As a head coach he led two sensational turnarounds, virtually reversing the six-year records of both the Los Angeles Rams and the Washington Redskins after he took them over. He wound up with the second best won-lost percentage (behind Vince Lombardi) of any coach in the NFL with at least 10 years service. "Couldn't win the big game?" Given the kind of resources that Don Shula, Joe Gibbs and Bill Parcells were handed, he'd have kicked their butts.

10) Watching Lou Gehrig deliver his "I Consider Myself the Luckiest Man" at Yankee Stadium. Now that I think of it, I probably saw this one on film.

9) Watching Willie McCovey's amazing 514-foot home run off Ron Reed in 1969 at Atlanta's Fulton County Stadium. I had a perfect view from the third base side. I'd never seen a ball take off and rise like that. I swear, it looked like it had another 100 feet left in it when it landed in the upper deck.

8) Watching an unknown Italian infielder solve the problem, once and for all, of pitchers who play knock-down, in a semipro game outside of Rome, 1983. The guy had been decked twice by the pitcher; the third time up, he swung and missed at an outside pitch and released the bat, which went whirring around and around and just missed taking out the pitcher's kneecaps. When both benches erupted he turned to the umpire and pleaded something about being so nervous from being knocked down in the previous at bats that he couldn't grip the bat properly. He got thrown out of the game, but I'll bet that pitcher thought twice about throwing at him again.

7) Seeing my daughter, Maggie, age 10, run around the bases at the conclusion of a Brooklyn Cyclones game at Coney Island last year. If you're in New York and you're watching TV, you might come across Spike Lee's commercial for the Cyclones. Look for a little red-haired girl -- that's Maggie.
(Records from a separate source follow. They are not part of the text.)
(** * Financial tracker: the ledger, the balance engine and the guards

    A shallow embedding of [financial_tracker.py].  The embedded part is the
    ledger held in [self.data], [calculate_stats], the net-worth line of
    [refresh_ui], the in-memory side of [add_transaction_to_db] and
    [delete_transaction], the four actions [add_income],
    [transfer_paypal_to_bank], [transfer_usd_to_dzd] and [add_expense],
    the month navigation, the lists of the pages and the completion of the
    connection string.  Widgets, dialogs and the SQL statements are inputs
    or outputs of these functions: what an entry field parses to, whether
    the database block ran to its end, which dialog is shown. *)

From Stdlib Require Import ZArith Floats Ascii Permutation Sorted.
From stdpp Require Import gmap strings list fin_maps pretty.

(** ** Numbers

    Every amount in the program is a Python [float], an IEEE 754 binary64
    number.  The operations the program uses are gathered in one interface;
    its instance [float_arith] is the arithmetic the program runs.  What
    is proved for every instance holds for the program, and what depends on
    rounding is proved for [float_arith]. *)

Class Arith (num : Type) : Type := {
  num_zero : num;
  num_one : num;
  num_tenth : num;
  num_five : num;
  num_add : num -> num -> num;
  num_sub : num -> num -> num;
  num_mul : num -> num -> num;
  num_div : num -> num -> num;
  num_ltb : num -> num -> bool;
  num_eqb : num -> num -> bool
}.

Declare Scope num_scope.
Delimit Scope num_scope with num.
Notation "x + y" := (num_add x y) : num_scope.
Notation "x - y" := (num_sub x y) : num_scope.
Notation "x * y" := (num_mul x y) : num_scope.
Notation "x / y" := (num_div x y) : num_scope.
Notation "x <? y" := (num_ltb x y) : num_scope.
Notation "x =? y" := (num_eqb x y) : num_scope.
6) The look of utter desolation on Jose Cruz's face at the end of the 1980 playoffs between the Houston Astros and the Philadelphia Phillies. He just sat there, hands on his knees, staring at the dugout steps, long after everyone else had left the field and the dugout. This was the most total picture of despair I have ever seen in baseball.
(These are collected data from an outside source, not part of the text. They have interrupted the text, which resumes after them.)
(** Rounding a significand below 2^55 at an exponent that is not positive
    stays within the range of [float32]. *)
Lemma binary_round_aux_finite (s : bool) (mx ex : Z) (l : location) :
  0 <= mx < 2 ^ 55 -> ex <= 0 ->
  F32.is_finite (binary_round_aux F32.prec F32.emax s mx ex l) = true.
Proof.
  intros Hm He. unfold binary_round_aux.
  pose proof (shr_fexp_bound 55 0 mx ex l ltac:(lia) Hm He) as [Hm1 He1].
  destruct (shr_fexp F32.prec F32.emax mx ex l) as [mrs1 e1]. simpl in Hm1, He1.
  set (m1 := round_nearest_even (shr_m mrs1) (loc_of_shr_record mrs1)).
  pose proof (round_nearest_even_bound (shr_m mrs1) (loc_of_shr_record mrs1)
                ltac:(lia)) as Hr.
  fold m1 in Hr.
  assert (Hm1' : 0 <= m1 < 2 ^ 56).
  { change (2 ^ 56) with (2 * 2 ^ 55). lia. }
  pose proof (shr_fexp_bound 56 31 m1 e1 loc_Exact ltac:(lia) Hm1' ltac:(lia))
    as [Hm2 He2].
  destruct (shr_fexp F32.prec F32.emax m1 e1 loc_Exact) as [mrs2 e2].
  simpl in Hm2, He2.
  destruct (shr_m mrs2) as [| m2 | m2]; [done | | lia].
  assert ((e2 <=? F32.emax - F32.prec) = true) as ->; [| done].
  apply Z.leb_le. unfold F32.emax, F32.prec. lia.
Qed.

Lemma binary_round_int_finite (s : bool) (m : positive) :
  Z.pos m < 2 ^ 32 ->
  F32.is_finite (binary_round F32.prec F32.emax s m 0) = true.
Proof.
  intros Hm. unfold binary_round, shl_align.
  pose proof (digits2_pos_le m 32 ltac:(lia) Hm) as Hd.
  assert (Hf : fexp F32.prec F32.emax (Z.pos (digits2_pos m) + 0)
               = Z.pos (digits2_pos m) - 24).
  { unfold fexp, emin, F32.prec, F32.emax. lia. }
  rewrite Hf.
  destruct (Z.pos (digits2_pos m) - 24 - 0) as [| d | d] eqn:Hdd.
  - apply binary_round_aux_finite; lia.
  - apply binary_round_aux_finite; lia.
  - apply binary_round_aux_finite; [| lia].
    split; [lia |].
    change (Pos.iter xO m d) with (shift_pos d m).
    rewrite shift_pos_correct, Z.pow_pos_fold.
    assert (2 ^ Z.pos d <= 2 ^ 23) by (apply Z.pow_le_mono_r; lia).
    change (2 ^ 55) with (2 ^ 23 * 2 ^ 32). nia.
Qed.

Lemma of_int_finite (n : Z) : is_int32 n -> F32.is_finite (F32.of_int n) = true.
Proof.
  unfold is_int32, int32_min, int32_max, F32.of_int, binary_normalize.
  intros Hn. destruct n as [| m | m]; [done | |];
    apply binary_round_int_finite; lia.
Qed.

(** ** [float32]: multiplying by the conversion of zero, adding a zero *)

Lemma mul_zero_r_finite (x y : float32) :
  F32.is_finite x = true -> F32.is_zero y = true ->
  F32.is_zero (F32.mul x y) = true.
Proof. destruct x, y; done. Qed.

Lemma mul_zero_l_finite (x y : float32) :
  F32.is_zero x = true -> F32.is_finite y = true ->
  F32.is_zero (F32.mul x y) = true.
Proof. destruct x, y; done. Qed.

Lemma add_zero_r (x z : float32) :
  F32.is_zero z = true -> same_value x (F32.add x z).
Proof.
  unfold same_value.
  destruct x as [[] | | |], z as [[] | | |]; try done; auto.
Qed.

(** Values related by [same_value] are equal for [==], unless they are NaN,
    and the step function does not tell them apart. *)
Lemma same_value_eqb (old new : float32) :
  same_value old new -> F32.is_nan old = false -> F32.eqb old new = true.
Proof.
  intros [-> | [-> ->]] Hnan; [| done].
  destruct old as [s | [] | | [] m e]; try done;
    unfold F32.eqb, SFeqb, SFcompare;
    by rewrite Z.compare_refl, Pos.compare_cont_refl.
Qed.

Lemma same_value_heaviside (old new : float32) :
  same_value old new -> heaviside new = heaviside old.
Proof. by intros [-> | [-> ->]]. Qed.

(** The term that [Adjust] adds to a weight is a zero when [delta] is 0. *)
Lemma zero_delta_term (input : Z) (learningRate : float32) :
  is_int32 input -> F32.is_finite learningRate = true ->
  F32.is_zero
    (F32.mul (F32.mul (F32.of_int input) (F32.of_int 0)) learningRate) = true.
Proof.
  intros Hi Hr. apply mul_zero_l_finite; [| done].
  apply mul_zero_r_finite; [by apply of_int_finite | done].
Qed.

(** ** The loops of [Process] and [Adjust] *)

Lemma length_adjusted inputs delta r ws :
  length (adjusted inputs delta r ws) = length ws.
Proof.
  revert ws. induction inputs as [| input inputs IH]; intros [| w ws];
    simpl; auto.
Qed.

Lemma lookup_adjusted inputs delta r ws i input w :
  inputs !! i = Some input -> ws !! i = Some w ->
  adjusted inputs delta r ws !! i
  = Some (F32.add w
            (F32.mul (F32.mul (F32.of_int input) (F32.of_int delta)) r)).
Proof.
  revert ws i. induction inputs as [| x inputs IH]; intros [| v ws] [| i];
    simpl; try done.
  - by intros [= ->] [= ->].
  - apply IH.
Qed.

(** Weights past the end of the inputs are left as they are. *)
Lemma lookup_adjusted_ge inputs delta r ws i :
  (length inputs <= i)%nat -> adjusted inputs delta r ws !! i = ws !! i.
Proof.
  revert ws i. induction inputs as [| x inputs IH]; intros [| v ws] [| i];
    simpl; try done; try lia.
  intros Hi. apply IH. lia.
Qed.

Lemma Process_loop_spec (inputs : list Z) :
  forall (pre ws : list float32) (sum b : float32),
    Process_loop (length pre) inputs sum (mkPerceptron (pre ++ ws) b)
    = (if decide (length inputs <= length ws)%nat
       then Ok (weighted_sum sum inputs ws)
       else Panic (IndexOutOfRange (length (pre ++ ws)) (length (pre ++ ws))),
       mkPerceptron (pre ++ ws) b).
Proof.
  induction inputs as [| input inputs IH]; intros pre ws sum b;
    cbn [Process_loop length].
  - rewrite decide_True by lia. done.
  - unfold bind, weight_at. cbn [weights].
    rewrite lookup_app_r by lia. rewrite Nat.sub_diag.
    destruct ws as [| w ws]; cbn [lookup list_lookup length].
    + rewrite decide_False by lia. by rewrite app_nil_r.
    + specialize (IH (pre ++ [w]) ws).
      rewrite length_app, <- app_assoc in IH. cbn [length app] in IH.
      rewrite Nat.add_1_r in IH. rewrite IH.
      destruct (decide (length inputs <= length ws)%nat).
      * rewrite decide_True by lia. done.
      * rewrite decide_False by lia. done.
Qed.

Lemma Adjust_loop_spec (inputs : list Z) (delta : Z) (r : float32) :
  forall (pre ws : list float32) (b : float32),
    Adjust_loop (length pre) inputs delta r (mkPerceptron (pre ++ ws) b)
    = (if decide (length inputs <= length ws)%nat
       then Ok tt
       else Panic (IndexOutOfRange (length (pre ++ ws)) (length (pre ++ ws))),
       mkPerceptron (pre ++ adjusted inputs delta r ws) b).
Proof.
  induction inputs as [| input inputs IH]; intros pre ws b;
    cbn [Adjust_loop adjusted length].
  - rewrite decide_True by lia. done.
  - unfold bind at 1, weight_at. cbn [weights].
    rewrite lookup_app_r by lia. rewrite Nat.sub_diag.
    destruct ws as [| w ws]; cbn [lookup list_lookup length].
    + rewrite decide_False by lia. by rewrite app_nil_r.
    + unfold bind at 1, set_weight. cbn [weights bias].
      rewrite decide_True by (rewrite length_app; cbn [length]; lia).
      rewrite insert_app_r_alt by lia. rewrite Nat.sub_diag.
      cbn [insert list_insert].
      set (w' := F32.add w _).
      specialize (IH (pre ++ [w']) ws b).
      rewrite length_app, <- app_assoc in IH. cbn [length app] in IH.
      rewrite Nat.add_1_r in IH. rewrite IH.
      rewrite !length_app. cbn [length].
      destruct (decide (length inputs <= length ws)%nat).
      * rewrite decide_True by lia. by rewrite <- app_assoc.
      * rewrite decide_False by lia. by rewrite <- app_assoc.
Qed.

(** [Process] on any input: the step of the sum over the given inputs when
    the weights cover them, the run-time's index panic otherwise; the
    perceptron is the same afterwards in both cases. *)
Lemma Process_spec (p : Perceptron) (inputs : list Z) :
  Process inputs p
  = (if decide (length inputs <= length (weights p))%nat
     then Ok (heaviside (sum_of p inputs))
     else Panic (IndexOutOfRange (length (weights p)) (length (weights p))),
     p).
Proof.
  destruct p as [ws b]. unfold Process, bind, gets. cbn [bias weights].
  pose proof (Process_loop_spec inputs [] ws b b) as Hloop.
  cbn [length app] in Hloop. rewrite Hloop.
  by destruct (decide (length inputs <= length ws)%nat).
Qed.

(** [Adjust] on any input: the weights that have an input are updated in
    both cases, the bias only if the loop did not panic. *)
Lemma Adjust_spec (p : Perceptron) (inputs : list Z) (delta : Z) (r : float32) :
  Adjust inputs delta r p
  = if decide (length inputs <= length (weights p))%nat
    then (Ok tt,
          mkPerceptron (adjusted inputs delta r (weights p))
            (F32.add (bias p) (F32.mul (F32.of_int delta) r)))
    else (Panic (IndexOutOfRange (length (weights p)) (length (weights p))),
          mkPerceptron (adjusted inputs delta r (weights p)) (bias p)).
Proof.
  destruct p as [ws b]. unfold Adjust, bind at 1. cbn [bias weights].
  pose proof (Adjust_loop_spec inputs delta r [] ws b) as Hloop.
  cbn [length app] in Hloop. rewrite Hloop.
  by destruct (decide (length inputs <= length ws)%nat).
Qed.

(** ** [Process] *)

(** C1, as stated, fails: with weights [MaxFloat32] and [-MaxFloat32], bias 0
    and inputs 2 and 3 the products overflow to +Inf and -Inf, the sum is
    NaN, which is not [>= 0], and [Process] returns 1; likewise with an
    infinite weight and input 0, whose product is NaN. *)
Lemma Process_nan_sum_returns_1 :
  (length [2; 3] = length (weights p_large)
   /\ forallb F32.valid (weights p_large) = true
   /\ Process [2; 3] p_large = (Ok 1, p_large)
   /\ sum_of p_large [2; 3] = F32.nan
   /\ F32.leb F32.zero (sum_of p_large [2; 3]) = false)
  /\ (length [0] = length (weights p_inf)
      /\ Process [0] p_inf = (Ok 1, p_inf)
      /\ sum_of p_inf [0] = F32.nan
      /\ F32.leb F32.zero (sum_of p_inf [0]) = false).
Proof. vm_compute. repeat split. Qed.

(** C1, amended: for a perceptron and inputs of matching length, [Process]
    returns the Heaviside step of the [float32] sum
    [bias + inputs[0]*weights[0] + ...]: 0 if that sum is [< 0] and 1
    otherwise, never another value and with the perceptron untouched; so it
    returns 1 if the sum is [>= 0] and 0 otherwise whenever the sum is a
    number, and 1 when the sum is NaN. *)
Theorem Process_step_of_sum (p : Perceptron) (inputs : list Z) :
  length inputs = length (weights p) ->
  Process inputs p
  = (Ok (if F32.ltb (sum_of p inputs) F32.zero then 0 else 1), p)
  /\ (fst (Process inputs p) = Ok 0 \/ fst (Process inputs p) = Ok 1)
  /\ (F32.is_nan (sum_of p inputs) = false ->
      Process inputs p
      = (Ok (if F32.leb F32.zero (sum_of p inputs) then 1 else 0), p))
  /\ (F32.is_nan (sum_of p inputs) = true -> Process inputs p = (Ok 1, p)).
Proof.
  intros Hlen. rewrite Process_spec, decide_True by lia.
  unfold heaviside. repeat split.
  - cbn [fst]. destruct (F32.ltb _ _); auto.
  - intros Hnan. rewrite (ltb_zero_not_leb _ Hnan).
    by destruct (F32.leb _ _).
  - intros Hnan. by rewrite (ltb_zero_of_nan _ Hnan).
Qed.

Lemma Process_step_of_sum_witness :
  Process [7; 3] p_diag = (Ok 1, p_diag)
  /\ Process [3; 7] p_diag = (Ok 0, p_diag).
Proof.
  split.
  - exact (proj1 (Process_step_of_sum p_diag [7; 3] eq_refl)).
  - exact (proj1 (Process_step_of_sum p_diag [3; 7] eq_refl)).
Defined.

(** C8: [Process] leaves the perceptron as it found it, whether it returns
    or panics; its result is determined by the weights, the bias and the
    inputs; and a second call with the same inputs, on the perceptron the
    first call left, does the same as the first. *)
Theorem Process_pure (p : Perceptron) (inputs : list Z) :
  snd (Process inputs p) = p
  /\ (forall q : Perceptron,
        weights q = weights p -> bias q = bias p ->
        fst (Process inputs q) = fst (Process inputs p))
  /\ Process inputs (snd (Process inputs p)) = Process inputs p.
Proof.
  assert (Hsame : snd (Process inputs p) = p) by (by rewrite Process_spec).
  split; [done |]. split.
  - intros [ws' b'] Hw Hb. cbn [weights bias] in Hw, Hb. subst.
    by destruct p.
  - by rewrite Hsame.
Qed.

Lemma Process_pure_witness :
  snd (Process [3; 7] p_diag) = p_diag
  /\ fst (Process [3; 7] (mkPerceptron (weights p_diag) (bias p_diag)))
     = fst (Process [3; 7] p_diag)
  /\ Process [3; 7] (snd (Process [3; 7] p_diag)) = Process [3; 7] p_diag.
Proof.
  destruct (Process_pure p_diag [3; 7]) as (Hstate & Hresult & Htwice).
  split; [exact Hstate |]. split; [| exact Htwice].
  exact (Hresult (mkPerceptron (weights p_diag) (bias p_diag))
           eq_refl eq_refl).
Defined.

(** ** [Adjust] *)

(** C2: for a perceptron and inputs of matching length, [Adjust] returns
    normally; afterwards every weight is exactly the [float32] value of
    [weights[i] + inputs[i]*delta*learningRate] for the old weight, and the
    bias is exactly that of [bias + delta*learningRate] for the old bias;
    no weight is added or dropped. *)
Theorem Adjust_update_law (p : Perceptron) (inputs : list Z) (delta : Z)
    (learningRate : float32) :
  length inputs = length (weights p) ->
  exists p' : Perceptron,
    Adjust inputs delta learningRate p = (Ok tt, p')
    /\ length (weights p') = length (weights p)
    /\ (forall (i : nat) (input : Z) (w : float32),
          inputs !! i = Some input -> weights p !! i = Some w ->
          weights p' !! i
          = Some (F32.add w
                    (F32.mul (F32.mul (F32.of_int input) (F32.of_int delta))
                       learningRate)))
    /\ bias p'
       = F32.add (bias p) (F32.mul (F32.of_int delta) learningRate).
Proof.
  intros Hlen. rewrite Adjust_spec, decide_True by lia.
  eexists. split; [reflexivity |]. cbn [weights bias].
  split; [apply length_adjusted |]. split; [| done].
  intros i input w Hi Hw. by apply lookup_adjusted.
Qed.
5) Tug McGraw telling New York fans that they can "Take this championship and shove it" after the Philadelphia Phillies won the World Series in 1980.

4) Dodging a sharp foul ball from Reggie Jackson at Rickwood Field in Birmingham. My friend Robert Studin didn't flinch and went home with the ball.

3) Hearing my mother's voice, long-distance, sometime in 1981, saying, "Remember that 1961 Mickey Mantle card of yours that I accidentally threw away? Well, I found one at a yard sale ..."

2) The goose bumps I got at my first game in Yankee Stadium on hearing the crescendo that built up when the announcer Bob Sheppard said, "And now, batting in the No. 3 spot for the San Francisco Giants, No. 24, Willie ... MAYS!" It was an exhibition against the Yankees, the first game Mays had played in New York since the Giants left in 1958. Mantle hit a home run that day, and Mays won the game with a two-run single.

1) Seeing my name in Roger Angell's last end-of-the-year poem in the New Yorker in 1998. The couplet ran, "Ah, there, Nomar Garciaparra, Karen Allen, Allen Barra."

Who is Karen Allen?


By Allen Barra

Allen Barra is the author of "Inventing Wyatt Earp: His Life and Many Legends."